[Idr] Some comments on draft-spaghetti-idr-bgp-sendholdtimer-09

Jeffrey Haas <jhaas@pfrc.org> Tue, 07 March 2023 22:23 UTC

Date: Tue, 07 Mar 2023 17:22:40 -0500
From: Jeffrey Haas <jhaas@pfrc.org>
To: draft-spaghetti-idr-bgp-sendholdtimer@ietf.org, idr@ietf.org
Message-ID: <20230307222240.GA16033@pfrc.org>
MIME-Version: 1.0
Content-Type: text/plain; charset="iso-8859-1"
Content-Disposition: inline
Content-Transfer-Encoding: 8bit
User-Agent: Mutt/1.5.21 (2010-09-15)
Archived-At: <https://mailarchive.ietf.org/arch/msg/idr/u_1u4fa3JpHHvwBzVYTEde8IDFg>
Subject: [Idr] Some comments on draft-spaghetti-idr-bgp-sendholdtimer-09
Precedence: list

Authors,

Here's some comments on your proposal:

In general, the draft will take a tone that the situation where the
sendhold-timer feature is required because of "attacks".  I don't think that
serves to illustrate the scenario.
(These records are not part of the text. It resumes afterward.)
(* ===== verification/Prelude.v ===== *)
(** * A verification development of the tarantool-c client library

    tarantool-c is a client for the Tarantool database.  A program builds
    msgpack values in _objects_, puts them in _requests_ (or calls a command
    such as [tnt_insert]), which are written to a _stream_; the stream is a
    memory buffer or a network connection.  Replies are read from the stream,
    parsed, and walked with _iterators_.

    ** Files

    - [Prelude]: integers of fixed width, big endian numbers, lists, options,
      automation.
    - [Msgpuck], [MsgpuckRef]: the msgpack library the code calls, a git
      submodule whose sources are not in the repository, as the class [MsgPuck]
      of operations and [MsgPuckSpec] of documented laws; [RefPuck] is an
      executable instance, which also shows that the laws hold of something.
    - [Mem] (tnt/tnt_mem.c): the allocator hook.  A pointer is a live, freed,
      user or [NULL] block; each allocation takes the next [answer] of a list,
      granted or refused, so theorems quantify over every pattern of failures.
    - [Stream] (tnt/tnt_stream.c): [struct tnt_stream].  Its function pointers
      are the class [Sink]; [SinkSpec] is what commands and requests need of it.
    - [Buf] (tnt/tnt_buf.c): the memory buffer stream, an instance of [Sink].
    - [Proto] (tnt_proto.h, tnt_proto_internal.h): constants, request headers.
    - [Object], [ObjectSpec] (tnt/tnt_object.c): the builder of msgpack values,
      with its stack of open containers; [Format], [FormatSpec]:
      [tnt_object_format] and the [_format] setters of requests.
    - [Request], [RequestSpec] (tnt/tnt_request.c): request objects and their
      encoding, with an abstract decoder of request packets.
    - [Commands], [CommandsSpec], [UpdateSpec] (tnt/tnt_select.c, tnt_insert.c,
      tnt_delete.c, tnt_update.c, tnt_call.c, tnt_execute.c, tnt_ping.c).
    - [Reply], [ReplySpec] (tnt/tnt_reply.c, and [tnt_buf_reply]).
    - [Iter], [IterSpec] (tnt/tnt_iter.c).
    - [System]: system calls and user callbacks as a class of operations on a
      world, their documented behaviour, and a concrete world.
    - [Uri], [UriSpec] (third_party/uri.c): the URI parser that Ragel generated,
      label by label; its properties are checked edge by edge, and on templates
      of strings by symbolic execution.
    - [Opt] (tnt/tnt_opt.c), [Io], [IoSpec] (tnt/tnt_io.c, tnt_iob.c):
      connection options, buffered transmission and reception.
    - [Connect], [ConnectSpec] (tnt/tnt_io.c): name resolution, non-blocking
      connection, socket options; [Sim], a concrete world with connections.
    - [Murmur] (third_party/PMurHash.c), [Mhash], [MhashSpec]
      (third_party/mhash.h), [Assoc] (tnt/tnt_assoc.h): the hash table.
    - [Schema], [SchemaSpec] (tnt/tnt_schema.c): the cache of the names and
      numbers of spaces and indexes, in two levels of hash tables.
    - [Sha1], [Base64], [Base64Spec] (third_party/), [Auth] (tnt/tnt_auth.c):
      hash and encoding of passwords and salts, authentication.
    - [Net], [NetSpec] (tnt/tnt_net.c): the network stream, the other instance
      of [Sink]: options, connection, greeting, schema reload; [SessionSpec]
      puts connection, greeting, authentication and schema together, [SetupSpec]
      the creation of the stream and the URI before them.
    - [Stdio], files of the C library; [Log], [LogSpec], [LogReplay]
      (tntrpl/tnt_log.c, tnt_xlog.c, tnt_snapshot.c), the readers of logs and
      snapshots: a file format, its records, the two streams; [Dir], [DirSpec]
      (tntrpl/tnt_dir.c), the logs of a directory; [Rpl], [RplSpec]
      (tntrpl/tnt_rpl.c), the replication stream, over a network stream.  The
      build files leave this directory out, and the checksum, the requests and
      the tuples it needs belong to another version of the library: they are
      the class [Legacy] and an argument of [Rpl].
    - [Tp], [TpSpec], [TpReply], [TpReplySpec] (include/tp.h): the header-only
      connector, a second implementation of the protocol that shares none of
      the code above.

    Files named [...Spec], and [LogReplay], hold abstract specifications, lemmas, theorems and
    witnesses; the others the definitions that follow the code, function by
    function and under the same names.

    ** How the code is modelled

    Functions are executable.  A result in [option] is [None] when the C code
    would have undefined behaviour (an access out of a block, a double free, a
    signed overflow, a call outside the contract of a library); error codes are
    values.  So a theorem that says a call is [Some] says that it is safe.
    Integers are [Z] with their wrap-around ([u32], [u64], [s32], [s64]) where
    the code can reach it; sizes of blocks are [nat].  Byte strings are lists
    of [Z] ([bytes]).  Structures are records; a structure the code updates
    in place is passed in and returned.  A local array is [local n bs], undefined
    when more than [n] bytes are written to it.

    Loops over data are structural.  Loops that a peer or a signal can prolong
    take [fuel]: [Io.retry] repeats an interrupted system call, and the theorems
    ask for more fuel than the world has interruptions to come ([interrupts]);
    the loops of [Connect] and [Net] use the same measure.  The loop of
    [tnt_reload_schema] reads at most the two replies it waits for, and one round
    finds none left: its bound [replies] is three.  The loops of [Log]
    consume a byte of the file each time and are bounded by its length; a
    client reads at most one more time than there are records.  The other loops of
    [Io] have their own bound (the bytes left to transfer), the iterators that
    of the number of elements; theorems prove that they return, so that the
    bound is enough.  In tp.h nothing loops over data of unknown length; sizes
    are computed in [int], and [TpSpec] bounds a single call so that they do not
    overflow.

    ** The theorems

    - Building: every tree of values, in each of the three packing modes, by
      calls or by a format string, gives its encoding (C1, C16); nesting more
      than eight containers does not ([ninth_container_corrupted]).
    - Requests: what a request or command writes is decoded as that request,
      also when many are pipelined (C2, C3, C5, C6, C7, C12, C17).
    - Replies: a reply that a server encodes is parsed back, incomplete or
      malformed input is reported without an access out of the input, the two
      parsers agree (C4, C8 to C11).
    - Iterators visit every element or reply once, then stop (C13 to C15).
    - The memory stream: the theorems at the end of [Buf].
    - The network stream transmits and receives in order and without loss as
      long as the calls succeed (C18, C19); what a failure leaves is
      [recv_failure_redelivers] and [flush_retry_duplicates]; the search for the
      socket buffer size ends at the boundary of what the system accepts,
      whatever that is (C20).
    - The hash table: the hash is MurmurHash3, whatever the alignment of the key
      (C22), and the table refines a finite map, also during a resize (C21).
    - The schema cache: what a reload makes it resolve (C23), the invariant and
      the memory safety of the operations (C24; the readers are safe on rows of
      at least three fields, shorter ones can be undefined), the flush
      ([flush_empties]).
    - Authentication: SHA-1 (C26), base64 (C27), and the packet that the server
      accepts (C25).
    - The network stream as a whole: requests are compiled, buffered and sent
      so that the server decodes them in order (C28), the replies come back in
      order and their iteration ends (C29), connecting leaks no descriptor when
      the URI fits the arrays it is copied to and descriptor 0 is open (C30;
      [descriptor_0_leaks] and [long_host_overflows] are the other cases).
    - The header-only connector: bounds and contents of the requests that count
      their size right (C31; [tp_delete], [tp_auth], [tp_deauth] and some splices
      do not, as the Examples of [TpSpec] show), the parser of its replies (C32).
    - A session: what the server decodes and the client knows after [tnt_connect]
      with a login, for a server whose greeting and replies are well-formed, in
      any order and in any pieces (C35; under the conditions of C30, and a salt
      that is not base64 is undefined, [auth_bad_salt]).
    - URIs: what the parser leaves is well-formed (C33), the documented formats
      are parsed to their parts (C34), and the first calls of a program lead from
      the text of a URI whose host or path fits to the session with its server
      (C36).
    - Logs: a log that an encoder writes is read back, record by record, with
      garbage between the records (C37) and wherever the file ends (C38;
      [snapshot_replay] for snapshots); reading a record
      is safe on any file, and accepts nothing but what is in it with its two
      checksums (C39); a payload that is too short is another matter
      ([LogReplay.short_payload]).  The
      log of a directory to start from is C40, with the names of logs specified
      apart from the scan ([DirSpec.LogName]); the handshake and the rows of
      the replication are [rpl_open_ok] and [rpl_request_ok].

    The references that results are compared with (the decoder of packets, the
    encodings of values, the fields of a reply, MurmurHash3, SHA-1, base64, log
    files and the names of logs) are written from the formats, with Examples of
    known values; of the functions that follow the code they use none.

    Where a theorem describes a defect, it states what the code does, on the
    inputs where it does it; the Examples next to it are concrete runs.

    ** What is not modelled

    - [strerror] and, for tp.h, [mp_vformat]: parameters.
    - Errors of the medium under [Stdio]: a short read is the end of the file.
    - pmatomic.h is compiler intrinsics: counters are updated by one thread.
    - Of third_party/mhash.h, [mh_random], [mh_reserve], [mh_memsize] and the
      debug dump, which nothing calls.
    - Tests, examples and the documentation. *)

From stdpp Require Export base option list numbers sets.
From Stdlib Require Export ZArith Lia.
#[global] Open Scope Z_scope.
It is also likely to bring undesired
and poorly focsued attention from our security-minded people in the IETF.
I'd suggest restraining your comparisons to clogged pipes at most. :-)

Another general thought is the document is currently written solely with the
thought that the only desired action is to bounce the session.  While I
agree that this is probably the most desired case for long-stalled sessions,
have you given any consideration to permitting the mechanisms solely to
raise an alarm and permit manual intervention?  For short timers, this may
be more desirable than aggressively bouncing a session in some
circumstances; e.g. the remote side is undergoing an upgrade and has
intentionally stalled the session.

One detail that could use some expansion is more detail as to when you bump the
MsgSent (noted below) counter.  While you might consider it obvious that it
should be bumped only when the entire BGP PDU is put into the socket, you'd be
surprised at what some other people are likely to decide is fine.  This
clarifies the partial writes of the PDU scenario.
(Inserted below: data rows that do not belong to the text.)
(* ===== verification/MsgpuckRef.v ===== *)
(** * A reference instance of the msgpuck interface

    The encoders and decoders of the MessagePack specification, as one tag
    table, one header decoder and a counter-driven object scanner.  The
    instance [RefPuck] satisfies [MsgPuckSpec], so the hypotheses every model
    of the development makes about msgpuck are satisfiable; the concrete
    evaluations of the other files run on it. *)

From S2P Require Import Prelude Msgpuck.

(** The argument of a tag byte: immediate, or a big-endian number of the given
    width after the tag, or no argument at all. *)
Inductive tag_arg := Imm (n : Z) | Num (width : nat) | Reserved.

Definition tag_table : list (mp_type * tag_arg) :=
  [ (MP_NIL, Imm 0); (MP_EXT, Reserved); (MP_BOOL, Imm 0); (MP_BOOL, Imm 1);
    (MP_BIN, Num 1); (MP_BIN, Num 2); (MP_BIN, Num 4);
    (MP_EXT, Num 1); (MP_EXT, Num 2); (MP_EXT, Num 4);
    (MP_FLOAT, Num 4); (MP_DOUBLE, Num 8);
    (MP_UINT, Num 1); (MP_UINT, Num 2); (MP_UINT, Num 4); (MP_UINT, Num 8);
    (MP_INT, Num 1); (MP_INT, Num 2); (MP_INT, Num 4); (MP_INT, Num 8);
    (MP_EXT, Imm 1); (MP_EXT, Imm 2); (MP_EXT, Imm 4); (MP_EXT, Imm 8); (MP_EXT, Imm 16);
    (MP_STR, Num 1); (MP_STR, Num 2); (MP_STR, Num 4);
    (MP_ARRAY, Num 2); (MP_ARRAY, Num 4); (MP_MAP, Num 2); (MP_MAP, Num 4) ].

Definition tag (b : Z) : mp_type * tag_arg :=
  if b <? 0x80 then (MP_UINT, Imm b)
  else if b <? 0x90 then (MP_MAP, Imm (b - 0x80))
  else if b <? 0xa0 then (MP_ARRAY, Imm (b - 0x90))
  else if b <? 0xc0 then (MP_STR, Imm (b - 0xa0))
  else if b <? 0xe0 then nth (Z.to_nat (b - 0xc0)) tag_table (MP_EXT, Reserved)
  else (MP_INT, Imm (b - 256)).

(** Type, argument and rest after the header of the object at [p]. *)
Definition hdr (p : bytes) : option (mp_type * Z * bytes) :=
  match p with
  | [] => None
  | b :: q =>
      match tag b with
      | (t, Imm n) => Some (t, n, q)
      | (t, Num w) =>
          if decide (w <= length q)%nat
          then Some (t, be_val (take w q), drop w q) else None
      | (_, Reserved) => None
      end
  end.

Definition drop_checked (n : nat) (p : bytes) : option bytes :=
  if decide (n <= length p)%nat then Some (drop n p) else None.

(** Skip the header and the payload; the result is the number of child objects. *)
Definition ref_step (p : bytes) : option (nat * bytes) :=
  '(t, n, q) ← hdr p;
  match t with
  | MP_STR | MP_BIN => q' ← drop_checked (Z.to_nat n) q; Some (O, q')
  | MP_EXT => q' ← drop_checked (Z.to_nat n + 1) q; Some (O, q')
  | MP_ARRAY => if decide (0 <= n < 2 ^ 32) then Some (Z.to_nat n, q) else None
  | MP_MAP => if decide (0 <= n < 2 ^ 32) then Some (Z.to_nat (2 * n), q) else None
  | MP_UINT => if decide (0 <= n < 2 ^ 64) then Some (O, q) else None
  | _ => Some (O, q)
  end.

(** [k] objects remain to be scanned. *)
Fixpoint ref_scan (fuel k : nat) (p : bytes) : option bytes :=
  match k with
  | O => Some p
  | S k =>
      match fuel with
      | O => None
      | S fuel => '(c, q) ← ref_step p; ref_scan fuel (c + k) q
      end
  end.

Definition ref_check (p : bytes) : option bytes := ref_scan (length p) 1 p.

Definition ref_uint (n : Z) : bytes :=
  if n <? 0x80 then [n] else if n <? 0x100 then 0xcc :: be 1 n
  else if n <? 0x10000 then 0xcd :: be 2 n
  else if n <? 0x100000000 then 0xce :: be 4 n else 0xcf :: be 8 n.
Definition ref_int (n : Z) : bytes :=
  if -0x20 <=? n then [256 + n] else if -0x80 <=? n then 0xd0 :: be 1 n
  else if -0x8000 <=? n then 0xd1 :: be 2 n
  else if -0x80000000 <=? n then 0xd2 :: be 4 n else 0xd3 :: be 8 n.
Definition ref_strl (n : Z) : bytes :=
  if n <? 0x20 then [0xa0 + n] else if n <? 0x100 then 0xd9 :: be 1 n
  else if n <? 0x10000 then 0xda :: be 2 n else 0xdb :: be 4 n.
Definition ref_binl (n : Z) : bytes :=
  if n <? 0x100 then 0xc4 :: be 1 n
  else if n <? 0x10000 then 0xc5 :: be 2 n else 0xc6 :: be 4 n.
Definition ref_array (n : Z) : bytes :=
  if n <? 0x10 then [0x90 + n]
  else if n <? 0x10000 then 0xdc :: be 2 n else 0xdd :: be 4 n.
Definition ref_map (n : Z) : bytes :=
  if n <? 0x10 then [0x80 + n]
  else if n <? 0x10000 then 0xde :: be 2 n else 0xdf :: be 4 n.

Definition ref_decode (t : mp_type) (p : bytes) : option (Z * bytes) :=
  '(t', n, q) ← hdr p; if decide (t' = t) then Some (n, q) else None.

Definition ref_payload (t : mp_type) (p : bytes) : option (bytes * bytes) :=
  '(n, q) ← ref_decode t p;
  q' ← drop_checked (Z.to_nat n) q; Some (take (Z.to_nat n) q, q').

Definition ref_decode_str : bytes -> option (bytes * bytes) := ref_payload MP_STR.

(** Two's complement of the width of the number. *)
Definition ref_decode_int (p : bytes) : option (Z * bytes) :=
  '(n, q) ← ref_decode MP_INT p;
  let w := Z.of_nat (length p - length q - 1) in
  Some (if (n <? 0) || (n <? 2 ^ (8 * w - 1)) then n else n - 2 ^ (8 * w), q).

Definition ref_decode_bool (p : bytes) : option (bool * bytes) :=
  '(n, q) ← ref_decode MP_BOOL p; Some (n =? 1, q).

#[export] Instance RefPuck : MsgPuck := {
  mp_store_u8 := be 1; mp_store_u32 := be 4; mp_store_u64 := be 8;
  mp_encode_nil := [0xc0]; mp_encode_uint := ref_uint; mp_encode_int := ref_int;
  mp_encode_bool b := [if b : bool then 0xc3 else 0xc2];
  mp_encode_float n := 0xca :: be 4 n; mp_encode_double n := 0xcb :: be 8 n;
  mp_encode_strl := ref_strl; mp_encode_binl := ref_binl;
  mp_encode_array := ref_array; mp_encode_map := ref_map;
  mp_sizeof_uint n := zlen (ref_uint n); mp_sizeof_str n := zlen (ref_strl n) + n;
  mp_sizeof_array n := zlen (ref_array n); mp_sizeof_map n := zlen (ref_map n);
  mp_sizeof_nil := 1; mp_sizeof_int n := zlen (ref_int n); mp_sizeof_bool _ := 1;
  mp_sizeof_float _ := 5; mp_sizeof_double _ := 9; mp_sizeof_bin n := zlen (ref_binl n) + n;
  mp_typeof b := fst (tag b);
  mp_check := ref_check; mp_next := ref_check;
  mp_decode_uint := ref_decode MP_UINT; mp_decode_str := ref_decode_str;
  mp_decode_array := ref_decode MP_ARRAY; mp_decode_map := ref_decode MP_MAP;
  mp_decode_int := ref_decode_int; mp_decode_bool := ref_decode_bool;
  mp_decode_float := ref_decode MP_FLOAT; mp_decode_double := ref_decode MP_DOUBLE;
  mp_decode_bin := ref_payload MP_BIN;
}.

(** ** The scanner *)

Lemma drop_checked_inv n p q :
  drop_checked n p = Some q -> p = take n p ++ q /\ length (take n p) = n.
Proof.
  unfold drop_checked. case_decide; intros; inv_opt.
  split; [by rewrite take_drop | len].
Qed.

Lemma drop_checked_app h r : drop_checked (length h) (h ++ r) = Some r.
Proof. unfold drop_checked. rewrite decide_True by len. by rewrite drop_app_length. Qed.

Lemma drop_checked_app' n h r : length h = n -> drop_checked n (h ++ r) = Some r.
Proof. intros <-. apply drop_checked_app. Qed.

Lemma hdr_split p t n q :
  hdr p = Some (t, n, q) ->
  exists h, p = h ++ q /\ h <> [] /\ (forall r, hdr (h ++ r) = Some (t, n, r)) /\
    mp_typeof_at p = Some t.
Proof.
  destruct p as [|b p]; [done|]. unfold hdr at 1.
  destruct (tag b) as [t' [m|w|]] eqn:E; intros H; inv_opt.
  - exists [b]. unfold mp_typeof_at. simpl. rewrite E. auto.
  - case_decide; inv_opt. exists (b :: take w p). unfold mp_typeof_at. simpl.
    rewrite take_drop, E. repeat split; try done. intros r. rewrite decide_True by len.
    rewrite take_app_length', drop_app_length' by len. done.
Qed.

Lemma ref_step_split p c q :
  ref_step p = Some (c, q) ->
  exists h, p = h ++ q /\ h <> [] /\ forall r, ref_step (h ++ r) = Some (c, r).
Proof.
  unfold ref_step at 1. intros H. apply bind_Some in H as ([[t n] q0] & Hh & H).
  destruct (hdr_split _ _ _ _ Hh) as (h & -> & Hne & Hr & _).
  assert (forall k, h ++ k ≠ []) as Hne' by (intros k; by destruct h).
  destruct t; try case_decide; inv_opt.
  all: try match goal with
    | H : drop_checked _ _ = Some _ |- _ => apply drop_checked_inv in H as [Eq Hl]; rewrite Eq, app_assoc
    end.
  all: eexists; split; [done|]; split; [by auto|]; intros r; unfold ref_step.
  all: rewrite <- ?app_assoc, Hr; simpl; rewrite ?decide_True by done; try done.
  all: by rewrite drop_checked_app'.
Qed.

Lemma ref_step_shrink p c q : ref_step p = Some (c, q) -> (length q < length p)%nat.
Proof.
  intros H. destruct (ref_step_split _ _ _ H) as (h & -> & N & _).
  destruct h; [done|]. len.
Qed.

Lemma ref_scan_fuel f k p r f' :
  ref_scan f k p = Some r -> (length p <= f')%nat -> ref_scan f' k p = Some r.
Proof.
  revert k p f'. induction f as [|f IH]; intros [|k] p f' H L; simpl in H; try by destruct f'.
  apply bind_Some in H as ([c q] & Hs & H).
  pose proof (ref_step_shrink _ _ _ Hs). destruct f' as [|f']; [lia|].
  simpl. rewrite Hs. simpl. apply IH; [done|lia].
Qed.

(** The scanner with the fuel its input needs. *)
Definition scan (k : nat) (p : bytes) : option bytes := ref_scan (length p) k p.

Lemma scan_S k p : scan (S k) p = '(c, q) ← ref_step p; scan (c + k) q.
Proof.
  unfold scan. destruct (ref_step p) as [[c q]|] eqn:Hs.
  - pose proof (ref_step_shrink _ _ _ Hs). destruct p as [|b p]; [done|].
    simpl length. cbn [ref_scan]. rewrite Hs. simpl.
    destruct (ref_scan (length q) (c + k) q) eqn:E.
    + eapply ref_scan_fuel; [done|]. simpl in *. lia.
    + destruct (ref_scan (length p) (c + k) q) eqn:E'; [|done].
      apply ref_scan_fuel with (f' := length q) in E'; [congruence|lia].
  - destruct p; [done|]. simpl. by rewrite Hs.
Qed.

Lemma scan_0 p : scan 0 p = Some p.
Proof. unfold scan. by destruct p. Qed.

Lemma scan_add a b p : scan (a + b) p = q ← scan a p; scan b q.
Proof.
  remember (length p) as n eqn:En. revert a p En.
  induction (lt_wf n) as [n _ IH]. intros [|a] p ->; [by rewrite scan_0|].
  simpl. rewrite !scan_S. destruct (ref_step p) as [[c q]|] eqn:Hs; simpl; [|done].
  rewrite Nat.add_assoc. eapply IH; [|done]. by eapply ref_step_shrink.
Qed.

Lemma scan_split k p r :
  scan k p = Some r -> exists h, p = h ++ r /\ forall r', scan k (h ++ r') = Some r'.
Proof.
  remember (length p) as n eqn:En. revert k p En.
  induction (lt_wf n) as [n _ IH]. intros [|k] p -> H.
  - rewrite scan_0 in H. inv_opt. exists []. split; [done|]. intros. apply scan_0.
  - rewrite scan_S in H. apply bind_Some in H as ([c q] & Hs & H).
    pose proof (ref_step_shrink _ _ _ Hs).
    destruct (ref_step_split _ _ _ Hs) as (h & -> & _ & Hr).
    destruct (IH (length q) ltac:(lia) _ _ eq_refl H) as (h' & -> & Hr').
    exists (h ++ h'). split; [by rewrite app_assoc|]. intros r'.
    rewrite <- app_assoc, scan_S, Hr. simpl. apply Hr'.
Qed.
Finally, before the misc. comments, while it's not your proposal, it might be
useful to contrast this vs. tcp user-timeout.  (Ignoring the inconsistent
support in various stacks.)  That mechanism works at a much finer level of
granularity than your proposal in the sense that any unacknowledged TCP state
within the user-defined time can result in the session being dropped.  For your
proposal, you're relying on counters being reset on PDU boundaries:
- This means that in the face of large PDUs (max 4k without extension), and
  sluggish receivers, it may be difficult to reset the sendholdtimer.
- By contrast, sluggish but still moving receivers won't trip the user time out
  feature as much.
- As RFC 8654 gets deployed in the future, this constrast will become more of an
  issue.

Misc comments:

11	Abstract

13	   This document defines the SendHoldTimer session attribute for the
14	   Border Gateway Protocol (BGP) Finite State Machine (FSM).
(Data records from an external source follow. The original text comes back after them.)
(* ===== verification/Uri.v ===== *)
(** * third_party/uri.c: the URI parser

    Ragel generated uri.c in its goto style, one label for each state and one
    for each transition that has actions.  [Ragel.labels] is that code, label by
    label in the order of the source; [Ragel.run] executes it on a string.  The
    C code that the grammar attaches to transitions is an [action].  A pointer
    into the string is an offset; a subtraction from [NULL] is undefined
    ([None]). *)

From S2P Require Import Prelude Mem.

(** [enum uri_host_hint] *)
Inductive uri_host_hint := URI_NAME | URI_IPV4 | URI_IPV6 | URI_UNIX.

#[export] Instance uri_host_hint_eq_dec : EqDecision uri_host_hint.
Proof. solve_decision. Defined.

(** A pointer into the URI string and a length; [None] for [NULL], with length 0. *)
Definition range := option (nat * nat).

Definition range_len (r : range) : nat := match r with Some (_, len) => len | None => 0%nat end.

(** The host may also be the literal [URI_HOST_UNIX]. *)
Inductive host_ptr := HostAt (p : range) | HostUnix.

#[export] Instance host_ptr_eq_dec : EqDecision host_ptr.
Proof. solve_decision. Defined.

(** [struct uri] *)
Record uri := Uri {
  uri_scheme : range; uri_login : range; uri_password : range; uri_host : host_ptr; uri_service : range;
  uri_path : range; uri_query : range; uri_fragment : range;
  host_hint : uri_host_hint;
}.

(** A zeroed structure. *)
Definition zero_uri : uri := Uri None None None (HostAt None) None None None None URI_NAME.

(** "unix/" *)
Definition URI_HOST_UNIX : bytes := [117; 110; 105; 120; 47].
Definition URI_MAXHOST : nat := 1025.
Definition URI_MAXSERVICE : nat := 256.

Module Ragel.

(** Assignments to the fields. *)
Definition set_scheme x (u : uri) : uri :=
  Uri x (uri_login u) (uri_password u) (uri_host u) (uri_service u) (uri_path u) (uri_query u) (uri_fragment u) (host_hint u).
Definition set_login x (u : uri) : uri :=
  Uri (uri_scheme u) x (uri_password u) (uri_host u) (uri_service u) (uri_path u) (uri_query u) (uri_fragment u) (host_hint u).
Definition set_password x (u : uri) : uri :=
  Uri (uri_scheme u) (uri_login u) x (uri_host u) (uri_service u) (uri_path u) (uri_query u) (uri_fragment u) (host_hint u).
Definition set_host x (u : uri) : uri :=
  Uri (uri_scheme u) (uri_login u) (uri_password u) x (uri_service u) (uri_path u) (uri_query u) (uri_fragment u) (host_hint u).
Definition set_service x (u : uri) : uri :=
  Uri (uri_scheme u) (uri_login u) (uri_password u) (uri_host u) x (uri_path u) (uri_query u) (uri_fragment u) (host_hint u).
Definition set_path x (u : uri) : uri :=
  Uri (uri_scheme u) (uri_login u) (uri_password u) (uri_host u) (uri_service u) x (uri_query u) (uri_fragment u) (host_hint u).
Definition set_query x (u : uri) : uri :=
  Uri (uri_scheme u) (uri_login u) (uri_password u) (uri_host u) (uri_service u) (uri_path u) x (uri_fragment u) (host_hint u).
Definition set_fragment x (u : uri) : uri :=
  Uri (uri_scheme u) (uri_login u) (uri_password u) (uri_host u) (uri_service u) (uri_path u) (uri_query u) x (host_hint u).
Definition set_hint x (u : uri) : uri :=
  Uri (uri_scheme u) (uri_login u) (uri_password u) (uri_host u) (uri_service u) (uri_path u) (uri_query u) (uri_fragment u) x.

(** ** The actions *)

Inductive action :=
  | ASet            (** [s = p] *)
  | AScheme | ALogin | APassword | AHost | AService | APath | AQuery | AFragment
  | ASchemeTmp      (** [scheme = s; scheme_len = p - s] *)
  | ALoginTmp       (** [login = s; login_len = p - s] *)
  | AHostIPv4 | AHostIPv6
  | AUnix           (** a path: the host is [URI_HOST_UNIX] *)
  | AServiceStart | AServiceEnd.

(** The local variables [s], [login] and [scheme], and [*uri]. *)
Record vars := Vars { v_s : option nat; v_login : range; v_scheme : range; v_uri : uri }.

Definition on_uri (f : uri -> uri) (v : vars) : vars := Vars (v_s v) (v_login v) (v_scheme v) (f (v_uri v)).

(** The action [a] with [p] at offset [p]; [token] is [s] with length [p - s]. *)
Definition do_action (p : nat) (a : action) (v : vars) : option vars :=
  let token := s ← v_s v; Some (Some (s, (p - s)%nat)) in
  match a with
  | ASet => Some (Vars (Some p) (v_login v) (v_scheme v) (v_uri v))
  | AQuery => t ← token; Some (on_uri (set_query t) v)
  | AFragment => t ← token; Some (on_uri (set_fragment t) v)
  | AHost => t ← token; Some (on_uri (set_host (HostAt t)) v)
  | AHostIPv4 => t ← token; Some (on_uri (set_hint URI_IPV4 ∘ set_host (HostAt t)) v)
  | AHostIPv6 => t ← token; Some (on_uri (set_hint URI_IPV6 ∘ set_host (HostAt t)) v)
  | AUnix =>
      if decide (host_hint (v_uri v) <> URI_UNIX) then
        t ← token; Some (on_uri (set_path None ∘ set_service t ∘ set_host HostUnix ∘ set_hint URI_UNIX) v)
      else Some v
  | AService => t ← token; Some (on_uri (set_service t) v)
  | ALoginTmp => t ← token; Some (Vars (v_s v) t (v_scheme v) (v_uri v))
  | APassword => t ← token; Some (on_uri (set_password t) v)
  | ALogin => Some (on_uri (set_login (v_login v)) v)
  | ASchemeTmp => t ← token; Some (Vars (v_s v) (v_login v) t (v_uri v))
  | APath => t ← token; Some (on_uri (set_path t) v)
  | AScheme => Some (on_uri (set_scheme (v_scheme v)) v)
  | AServiceStart => Some (on_uri (set_service (Some (p, range_len (uri_service (v_uri v))))) v)
  | AServiceEnd =>
      '(off, _) ← uri_service (v_uri v);
      Some (on_uri (set_host (HostAt None) ∘ set_service (Some (off, (p - off)%nat))) v)
  end.

Fixpoint do_actions (p : nat) (l : list action) (v : vars) : option vars :=
  match l with
  | [] => Some v
  | a :: l => v ← do_action p a v; do_actions p l v
  end.

(** ** The code *)

(** Where a [goto] leads: [St n] is the label [stn], [Tr n] the label [trn]. *)
Inductive target := St (n : Z) | Tr (n : Z).

(** [Case n next]: [stn: if (++p == pe) goto _test_eofn; case n: ...], where
    [next] is the [switch] and the tests on [*p].  [Trans n l m]: [trn:], the
    actions [l], [goto stm].  [Stop n]: [stn: cs = n; goto _out]. *)
Inductive block :=
  | Case (n : Z) (next : Z -> target)
  | Trans (n : Z) (l : list action) (m : Z)
  | Stop (n : Z).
SendHoldTime is the session attribute.  Updating the document to distinguish
the SendHoldTime vs. its timer should be done.  Compare vs. the other
session attributes that are times and their respective timers in RFC 4271.

107	2.  Example of a problematic scenario

109	   In implementations lacking the concept of a SendHoldTimer, a
110	   malfunctioning or overwhelmed remote peer may cause data on the BGP
111	   socket in the local system to accumulate ad infinitum.  This could
112	   result in forwarding failure and traffic loss, as the overwhelmed
113	   peer continues to utilize stale routes.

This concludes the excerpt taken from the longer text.